Paragraph 18. Planning of the volume of services when sending citizens of the Republic of Kazakhstan for treatment abroad and (or) attracting foreign specialists to carry out treatment in domestic medical organizations

      129. Planning of the volume of services for sending citizens of the Republic of Kazakhstan for treatment abroad and (or) for treatment in domestic medical organizations with the involvement of foreign specialists (hereinafter - the master class) shall be carried out on the basis of the following data:

      1) the actual number of people who received treatment abroad and as part of master classes during the previous year;

      2) the actual number of people who received treatment abroad and as part of master classes for the period of the previous three years;

      3) predicted morbidity for the planned period.

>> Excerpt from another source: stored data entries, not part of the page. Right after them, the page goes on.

(** ** A new reader *)

(** The checks of a debug build. *)
Definition header_checks (r : Reader) : option bool :=
  let w := header r in
  file_size ← w hd_file_size; header_size ← w hd_header_size; endian_tag ← w hd_endian_tag;
  data_size ← w hd_data_size; data_off ← w hd_data_off;
  string_ids_off ← w (S hd_string_ids); type_ids_size ← w hd_type_ids; type_ids_off ← w (S hd_type_ids);
  proto_ids_size ← w hd_proto_ids; proto_ids_off ← w (S hd_proto_ids); field_ids_off ← w (S hd_field_ids);
  method_ids_off ← w (S hd_method_ids); class_defs_off ← w (S hd_class_defs);
  map_off ← w hd_map_off; link_size ← w hd_link_size; link_off ← w hd_link_off;
  '(map_size, _) ← DexMapList r;
  Some ((sizeof_Header <? size_ r) && (file_size <=? size_ r) &&
    (header_size =? (if is_compact_ r then 136 else sizeof_Header)) && (endian_tag =? kEndianConstant) &&
    (data_size mod 4 =? 0) && (string_ids_off mod 4 =? 0) && (type_ids_size <? 65536) && (type_ids_off mod 4 =? 0) &&
    (proto_ids_size <? 65536) && (proto_ids_off mod 4 =? 0) && (field_ids_off mod 4 =? 0) && (method_ids_off mod 4 =? 0) &&
    (class_defs_off mod 4 =? 0) && (is_compact_ r || ((data_off <=? map_off) && (map_off <? size_ r))) &&
    (link_size =? 0) && (link_off =? 0) && (data_off mod 4 =? 0) && (map_off mod 4 =? 0) &&
    (0 <? map_size) && (map_off + (4 + 12 * map_size) <=? data_size_ r)).
Definition ValidateHeader (r : Reader) : option unit :=
  if ndebug then Some tt else ok ← header_checks r; SLICER_CHECK ndebug ok.

Definition empty_ir (magic : list byte) : DexFile := {|
  tbl := {| strings := []; types := []; protos := []; fields := []; methods := [] |};
  indexes := {| strings_map := ∅; types_map := ∅; fields_map := ∅; methods_map := ∅; protos_map := ∅ |};
  classes := []; class_index := ∅;
  nodes := {| string_nodes := ∅; type_nodes := ∅; proto_nodes := ∅; field_nodes := ∅; method_nodes := ∅; class_nodes := ∅ |};
  data_ := {| type_lists := []; codes := []; debug_infos := []; encoded_arrays := []; annotations := [];
              annotation_sets := []; annotation_set_ref_lists := []; annotations_directories := [] |};
  magic := magic |}.

(** [data] is null for a plain image; a size of 0 stands for the header's. *)
Definition newReader (image : list byte) (size : Z) (data : option (list byte)) (data_size : Z) : option (Reader * reading) :=
  let data_size := match data with Some _ => data_size | None => size end in
  '(size, data_size) ← (if size =? 0 then n ← header_word image hd_file_size; Some (n, n) else Some (size, data_size));
  let r := {| image_ := image; size_ := size; data_area := default image data; data_size_ := data_size;
              is_compact_ := IsCompact image |} in
  ValidateHeader r ;;
  Some (r, {| ir_ := empty_ir (take 8 image); used_ := fun _ => newIndexMap; seen_ := fun _ => ∅;
              strings_lookup := newHashTable; prototypes_lookup := newHashTable; methods_lookup := newHashTable |}).
End Reader.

      130. Planning the amount of funds for sending citizens of the Republic of Kazakhstan for treatment abroad and (or) for treatment within the framework of master classes shall be carried out by multiplying the forecast number of cases by the average cost of one case for the period of the previous year by ICD-10 classes and technologies, as well as taking into account the costs of transferring patients sent for treatment in previous years, based on the following data:

      1) the actual amount of expenses when sending citizens of the Republic of Kazakhstan for treatment abroad and as part of master classes for the period of the previous year;

      2) the actual amount of expenses for transferring patients sent for treatment abroad and (or) for treatment as part of master classes in previous years.

      131. In case of currency exchange rate fluctuations, the amount of expenses shall be adjusted.

      132. Planning of the volumes of medicines at the outpatient level within the framework of the GVFMC and in the system of CSHI shall be carried out in accordance with subparagraph 49) of Article 7 of the Code.